Así, la sanidad pública pasaría a ser poco más que un supervisor, gestionando
los grupos empresariales creados al efecto los hospitales levantados con el
dinero de todos. La enseñanza pasaría, más todavía de lo que ya está, a manos
de los entes privados, que no debemos olvidar son actualmente de forma
abrumadoramente mayoritaria órdenes religiosas o grupos confesionales,
preponderantemente del ámbito del catolicismo más intransigente. Y suma y sigue
con el resto.
Debemos reflexionar seriamente si eso es lo que queremos,
si ese es el tipo de administración que queremos legar a nuestros
descendientes, o por el contrario si lo que pretendemos es dejarles una
administración eficaz, razonable y eficiente, que desarrolle su labor con la
única mira de satisfacer las necesidades del ciudadano a un coste razonable y
con un alto grado de eficiencia, ya que el ciudadano al fin y al cabo es su
propietario.
Si optamos por lo primero, no quedará otro remedio que
colgar en la puerta de nuestros centros públicos el cartel de LIQUIDACIÓN POR CIERRE
y esperar a que poco a poco, la degradación de los mismos impulse a la
sustitución en sus tareas por entidades con ánimo de lucro.
¿Es realmente eso lo que queremos? Yo, al menos, no.
Javier García Carratalá
1 comentario:
Estoy de acuerdo, como no podría ser de otra manera, con todo lo que dices, Javier, pero me gustaría hacer una matización. Es bien cierto que las empresas privadas que gestionan los organismos públicos (o algunos servicios, como el de la limpieza) no son, ni debieran ser ONG. Pero es lamentable que la ley permita que los contratos de esos trabajadores contemplen condiciones tan leoninas como la de que su jornada no incluya fines de semana. Es decir, algunos trabajadores de esas empresas trabajan, como todos, de lunes a viernes, pero sólo cobran por esos cinco días, no por los siete que cobramos el resto de los trabajadores. Me parece simple y llanamente esclavitud. Y la administración, con la excusa de ahorrar costes, no debería consentir semejante canallada.

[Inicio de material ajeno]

(** * The [useAuth] hook of movie-web: login, logout, register, restore

    A shallow embedding of [src/hooks/auth/useAuth.ts].  The four callbacks
    of the hook are asynchronous functions that talk to three groups of
    collaborators: the crypto module, the remote account service, and the
    session store of [useAuthData].  Each callback is embedded as a finite
    tree of calls (one node per call the source makes, in source order);
    the tree is then run against an arbitrary environment, which answers
    every call either with a value or with an exception. *)

From Stdlib Require Import String List Bool Arith Lia DecimalString.
Import ListNotations.
Open Scope string_scope.

(** ** Data *)

(** A [Uint8Array]. *)
Definition bytes := list Byte.byte.

(** What a rejected promise or a [throw] carries. *)
Definition err := string.

Inductive result (A : Type) : Type :=
| Ok (a : A)
| Err (e : err).
Arguments Ok {A} a.
Arguments Err {A} e.

Definition is_ok {A} (r : result A) : bool :=
  match r with Ok _ => true | Err _ => false end.

Record Profile := { colorA : string; colorB : string; icon : string }.

Module RegistrationData.
Record UserData := { device : string; profile : Profile }.
Record t := { mnemonic : string; userData : UserData }.
End RegistrationData.

Module LoginData.
Record UserData := { device : string }.
Record t := { mnemonic : string; userData : UserData }.
End LoginData.

(** Modelled from the spec: the key material returned by [keysFromMnemonic]
    (the crypto module is not among the sources).  The hook reads
    [publicKey] and [seed]; the private key is the third component the
    data model lists. *)
Record Keys := { publicKey : bytes; privateKey : bytes; seed : bytes }.

(** Modelled from the spec: the shapes exchanged with the remote service
    (section 6), with the fields the hook reads or writes under the names
    the source uses. *)
Record ChallengeTokenResponse := { challenge : string }.

Record UserResponse := { user_id : string; user_profile : Profile }.

Record SignedChallenge := { code : string; signature : string }.

Module LoginInput.
Record t := { challenge : SignedChallenge; publicKey : string; device : string }.
End LoginInput.

Module RegisterInput.
Record t := { challenge : SignedChallenge; publicKey : string;
              device : string; profile : Profile }.
End RegisterInput.

Module LoginResponse.
Record t := { token : string; sessionId : string }.
End LoginResponse.

Module RegisterResponse.
Record t := { token : string; sessionId : string; user : UserResponse }.
End RegisterResponse.

Definition Bookmarks := list string.
Definition Progress := list string.
(** [get_product_affinity_network]; [self.df] is read when an edge
    qualifies and once more for the nodes.  (A product without purchases
    would give an infinite strength; it is 0 here.) *)
Definition get_product_affinity_network (self : BusinessInsights) (σ : store)
  : result AffinityNetwork :=
  let labels := co_index (co_occurrence self) in
  network_data ←
    for_each
      (λ network_data '(product1, product2),
         if decide (product1 ≠ product2) then
           match co_cells (co_occurrence self) !! (product1, product2) with
           | None => Raise KeyError
           | Some co_purchases =>
               if decide (5 < co_purchases) then
                 frame ← deref σ (df self);
                 Ok (network_data
                     ++ [{| source := product1;
                            target := product2;
                            weight := co_purchases;
                            strength :=
                              (inject_Z co_purchases
                               / inject_Z (total_purchases frame product1))%Q |}])
               else Ok network_data
           end
         else Ok network_data)
      (product1 ← labels; product2 ← labels; [(product1, product2)]) [];
  frame ← deref σ (df self);
  Ok {| nodes := unique (Product <$> rows frame);
        edges := take 20 (sort_desc (λ x y, Qltb (strength x) (strength y))
                            network_data) |}.

End InsightsMore.

(** ** utils/data_generator.py, the calendar part *)

Module Generator.
Import DataPrep.

(** [StyleHiveDataGenerator.get_season] *)
Definition get_season (d : date) : string :=
  if bool_decide (month d ∈ [3; 4; 5]) then "spring"
  else if bool_decide (month d ∈ [6; 7; 8]) then "summer"
  else if bool_decide (month d ∈ [9; 10; 11]) then "fall"
  else "winter".

End Generator.

(** ** Further conditions and counting functions *)

Module ContractMore.
Import DataPrep Recommenders Insights.

(** A fitted collaborative-filtering model whose factors fit its matrix:
    one row of purchase counts and one latent vector per customer, one
    latent vector per product column, all latent vectors of one length. *)
Definition cf_user_ready (self : CollaborativeFilteringRecommender) : Prop :=
  match user_item_matrix self, user_factors self, item_factors self,
        products self with
  | Some uim, Some uf, Some itf, Some ps =>
      length (m_values uim) = length (m_index uim)
      ∧ length uf = length (m_index uim)
      ∧ Forall (λ u, Forall (λ v, length v = length u) itf) uf
      ∧ NoDup ps
  | _, _, _, _ => False
  end.

#[global] Instance cf_user_ready_dec self : Decision (cf_user_ready self).
Proof.
  unfold cf_user_ready.
  destruct (user_item_matrix self), (user_factors self), (item_factors self),
    (products self); apply _.
Defined.

(** The shapes that [TruncatedSVD] returns for a matrix: [fit_transform]
    gives one row per row of the matrix, each with one entry per row of
    [components_]. *)
Definition svd_shaped
    (TruncatedSVD : nat → list (list Q) → list (list Q) * list (list Q))
    (k : nat) (M : list (list Q)) : Prop :=
  length (TruncatedSVD k M).1 = length M
  ∧ Forall (λ u, length u = length (TruncatedSVD k M).2) (TruncatedSVD k M).1.

#[global] Instance svd_shaped_dec TruncatedSVD k M :
  Decision (svd_shaped TruncatedSVD k M).
Proof. unfold svd_shaped. apply _. Defined.

(** Number of baskets of more than one row that hold both products. *)
Definition baskets_with_both (A B : string) (baskets : list (list string)) : Z :=
  Z.of_nat (length (filter (λ b, (1 < length b)%nat ∧ A ∈ b ∧ B ∈ b) baskets)).

(** Number of elements of [l] equal to [x]. *)
Definition count_of (x : string) (l : list string) : nat :=
  length (filter (λ y, y = x) l).

(** The first letter in upper case, as the season names of the loader are
    written. *)
Definition capitalize (s : string) : string :=
  match s with
  | EmptyString => EmptyString
  | String c rest =>
      let n := Ascii.nat_of_ascii c in
      String (if decide (97 ≤ n ≤ 122)%nat then Ascii.ascii_of_nat (n - 32) else c)
             rest
  end.

(** Number of rows of customer [c]. *)
Definition purchases_of (df : DataFrame) (c : Z) : Z :=
  Z.of_nat (length (filter (λ r, CustomerID r = c) (rows df))).

End ContractMore.

(** ** More of the example dataset *)

Module ExamplesMore.
Import DataPrep Insights Examples.

Definition example_segments : CustomerSegments :=
  match get_customer_segments example_insights example_store with
  | Ok segments => segments
  | Raise _ => {| segment_distribution := ∅; customer_stats := [] |}
  end.

Definition example_segment_row : SegmentedCustomer :=
  hd {| customer := 0;
        stats := {| TotalPurchases := 0; ActiveDays := 0;
                    AvgPurchasesPerDay := 0 |};
        Segment := "" |}
     (customer_stats example_segments).

End ExamplesMore.

(* ==== PROPERTIES ==== *)

Local Set Warnings "-clear-no-such-hyp".

(** ** Facts about the prelude *)

Lemma bind_Ok {A B : Type} (a : A) (f : A → result B) : Ok a ≫= f = f a.
Proof. reflexivity. Qed.

Lemma bind_Raise {A B : Type} (e : exn) (f : A → result B) :
  Raise e ≫= f = Raise e.
Proof. reflexivity. Qed.

Section prelude_facts.
Context {A : Type}.
Implicit Types (l : list A) (ltb : A → A → bool).

Lemma insert_asc_perm ltb x l : insert_asc ltb x l ≡ₚ x :: l.
Proof.
  induction l as [|y l IH]; simpl; [done|].
  destruct (ltb y x); [|done]. rewrite IH. apply perm_swap.
Qed.

Lemma sort_asc_perm ltb l : sort_asc ltb l ≡ₚ l.
Proof.
  induction l as [|x l IH]; simpl; [done|].
  by rewrite insert_asc_perm, IH.
Qed.

Lemma insert_desc_perm ltb x l : insert_desc ltb x l ≡ₚ x :: l.
Proof.
  induction l as [|y l IH]; simpl; [done|].
  destruct (ltb x y); [|done]. rewrite IH. apply perm_swap.
Qed.

Lemma sort_desc_perm ltb l : sort_desc ltb l ≡ₚ l.
Proof.
  induction l as [|x l IH]; simpl; [done|].
  by rewrite insert_desc_perm, IH.
Qed.

Lemma elem_of_take_l n l x : x ∈ take n l → x ∈ l.
Proof. apply subseteq_take. Qed.

Lemma sort_desc_length ltb l : length (sort_desc ltb l) = length l.
Proof. by rewrite sort_desc_perm. Qed.

Lemma elem_of_sort_desc ltb l x : x ∈ sort_desc ltb l ↔ x ∈ l.
Proof. by rewrite sort_desc_perm. Qed.

Lemma elem_of_sort_asc ltb l x : x ∈ sort_asc ltb l ↔ x ∈ l.
Proof. by rewrite sort_asc_perm. Qed.

(** The result of a descending sort is descending: no element is
    strictly below a later one, for an order whose "not below" is
    transitive. *)
Lemma insert_desc_sorted ltb x l :
  (∀ a b c, ltb a b = false → ltb b c = false → ltb a c = false) →
  (∀ a b, ltb a b = true → ltb b a = false) →
  StronglySorted (λ a b, ltb a b = false) l →
  StronglySorted (λ a b, ltb a b = false) (insert_desc ltb x l).
Proof.
  intros Htrans Hasym. induction 1 as [|y l Hl IH Hy]; simpl.
  - repeat constructor.
  - destruct (ltb x y) eqn:Hxy.
    + constructor; [done|]. rewrite insert_desc_perm.
      constructor; [by apply Hasym | done].
    + constructor; [by constructor|].
      constructor; [done|]. eapply Forall_impl; [exact Hy|].
      intros z Hz. by eapply Htrans.
Qed.

Lemma sort_desc_sorted ltb l :
  (∀ a b c, ltb a b = false → ltb b c = false → ltb a c = false) →
  (∀ a b, ltb a b = true → ltb b a = false) →
  StronglySorted (λ a b, ltb a b = false) (sort_desc ltb l).
Proof.
  intros Htrans Hasym. induction l as [|x l IH]; simpl; [constructor|].
  by apply insert_desc_sorted.
Qed.

Context `{EqDecision A}.

Lemma unique_acc l (seen : list A) :
  NoDup seen →
  let u := fold_left (λ seen x, if decide (x ∈ seen) then seen else seen ++ [x])
             l seen in
  NoDup u ∧ ∀ x, x ∈ u ↔ x ∈ seen ∨ x ∈ l.
Proof.
  revert seen. induction l as [|y l IH]; intros seen Hnd; simpl.
  - split; [done|]. intros x. rewrite elem_of_nil. tauto.
  - destruct (decide (y ∈ seen)) as [Hy|Hy].
    + destruct (IH seen Hnd) as [H1 H2]. split; [done|].
      intros x. rewrite H2, elem_of_cons. naive_solver.
    + destruct (IH (seen ++ [y])) as [H1 H2].
      { apply NoDup_app. split_and!; [done| |apply NoDup_singleton].
        intros x Hx ->%list_elem_of_singleton. done. }
      split; [done|]. intros x.
      rewrite H2, elem_of_app, list_elem_of_singleton, elem_of_cons. tauto.
Qed.

Lemma NoDup_unique l : NoDup (unique l).
Proof. apply (unique_acc l []). constructor. Qed.

Lemma elem_of_unique l x : x ∈ unique l ↔ x ∈ l.
Proof.
  unfold unique. rewrite (proj2 (unique_acc l [] (NoDup_nil_2))).
  rewrite elem_of_nil. tauto.
Qed.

Ningún trabajador debiera estar sometido a semejante tipo de contrato laboral, pero que aún encima trabajen, aunque sea por medio interpuesto, para la administración, lo hace aún más terrible. Naturalmente, ésa es uno de los motivos por los que la gestión privada es más económica.
¿Eso es lo que quieren los trabajadores de este país? Yo tampoco.